Supported Types of Course Content

Activities

These require students to complete a task. You should utilize these elements more often than resourcesbecause we want our students to interact with content not merely consume content. Assignments, tests, surveys, and custom activities appear in students’ task blocks. 

Keep in mind that the rich text editor will be included in all activities. So if you want a student to watch a video and demonstrate their understanding, the video can be embedded within the assignment itself. The student can then demonstrate understanding through a short quiz or student created content such as a paragraph.

The following list provides default itslearning activities, however school or district elements can be added by an administrator. (As seen in the image.)

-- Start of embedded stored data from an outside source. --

(** ** Materializers *)

(** What the two shipped materializers say and do. *)
Definition shipped (m : SnapshotMaterializer) : Prop :=
  m = NoOpSnapshotMaterializer \/ m = MLXSnapshotMaterializer.

Definition materializer_step (reg reg' : MaterializerRegistry) : Prop :=
  (exists m, shipped m /\ reg' = register_materializer m reg)
  \/ exists b, reg' = unregister_materializer b reg.

Definition all_shipped (reg : MaterializerRegistry) : Prop :=
  NoDup (dkeys reg) /\ forall k m, dget k reg = Some m -> shipped m /\ mz_backend_name m = k.

Lemma shipped_registry reg : rtc materializer_step [] reg -> all_shipped reg.
Proof.
  apply (rtc_ind_r all_shipped []).
  - split; [constructor | done].
  - intros r1 r2 _ [(m & Hm & ->) | (b & ->)] [Hnd Hall].
    + split; [by apply dset_NoDup|]. intros k m'. unfold register_materializer. rewrite dget_dset.
      case_decide as Hk; [intros [= <-]; done | apply Hall].
    + split; [by apply ddel_NoDup|]. intros k m'. unfold unregister_materializer.
      rewrite dget_ddel by done. case_decide; [done | apply Hall].
Qed.

(** Whatever is registered and removed, no materializer claims to materialize, restore or
    reuse, and asking one to do so raises; a backend nobody registered gets the one that
    does nothing. *)
Theorem nothing_materializes reg backend now a m :
  rtc materializer_step [] reg ->
  let z := get_materializer backend reg in
  mz_can_materialize z = false
  /\ mc_supports_materialization (mz_capability z now) = false
  /\ mc_supports_restore (mz_capability z now) = false
  /\ mc_supports_reuse (mz_capability z now) = false
  /\ (exists msg, mz_materialize z a m = Raise (Exc "NotImplementedError" msg))
  /\ (backend ∉ list_materializers reg -> z = NoOpSnapshotMaterializer)
  /\ (backend ∈ list_materializers reg -> mz_backend_name z = backend).
Proof.
  intros H. apply shipped_registry in H as [Hnd Hall]. unfold get_materializer, dget_or, list_materializers.
  rewrite elem_of_stable_sort, dkeys_dget.
  destruct (dget backend reg) as [z|] eqn:E; cbn [default].
  - destruct (Hall _ _ E) as [Hz Hn]. destruct Hz as [-> | ->]; cbn; repeat split; eauto; intros []; eauto.
  - cbn. repeat split; eauto. intros []; done.
Qed.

  1. Assignments require a digital submission. This digital submission might be a typed essay, PowerPoint presentation, VoiceThread, Prezi, Video, Image, etc. that demonstrates users’ knowledge. Assignments can be aligned to standards with rubrics and assessment criteria to track standards mastery. There is also an option for students to work in groups.
  2. Custom Activities are non-digital submissions and may include student artwork, oral presentations, hand-written essays or a face-to-face discussion. Custom activities allow the teacher to provide digital directions and grading specifications, but the work will be submitted, assessed, and graded manually.
  3. Tests might be quick quizzes or formal exams. Questions can be aligned to standards, categorized, and assigned specific point value. (Questions can also be imported.) There are ten question types (as seen in the image) that include technology-enhanced questions - matching, ordering, and hotspot. Each question and answer includes the rich text editor, so videos, sound clips, and images can be part of the question.
  4. Discussions allow students to reflect on a topic, which may include media elements. Students may then read all posts and replies.
  5. Surveys can be utilized within a course or open externally. They include four question types (yes/no, open answer, matrix, multiple choice) and can be set to be anonymous.
  6. Conferences are real-time video or text-based chats hosted by a teacher. The text-based chat allows a maximum of 50 students participate at one time while the video-based chat only allows a maximum of ten users at one time. The chat may be utilized for an in-class back channel or an evening study session. (Sessions cannot be archived.)
  7. Registrations allow instructors to create a list of options for participants to register. This may include a study session, presentation time, or group project.

Resources

Resources are consumable elements and do not require the student to complete a task. The image shows resources that may be added, however we recommend using the following.

  1. Folders should be added in the course tree for organization.
  2. File or folder: Allows for easy drag and drop addition of files from your computer, Google Drive, Dropbox or One Drive.
  3. Links allow you to share web URLs.
  4. Pages include content blocks of information around a single topic. Polls, videos, images, etc. can all be included within a page. Page is a great tool for student created content as well. 
  5. File: Do not use this option; it will soon be removed from this list.
  6. Note: The note is another utilization of a rich text editor. Embeddable content can also be included here such as YouTube videos, Prezi, Padlet, etc.

Ready-to-Use Content

Ready-to-Use Content includes elements that can be imported from other learning management systems or platforms as well as content that are in a shared library of resources.(Sometimes known as a learning object repository or LOR.)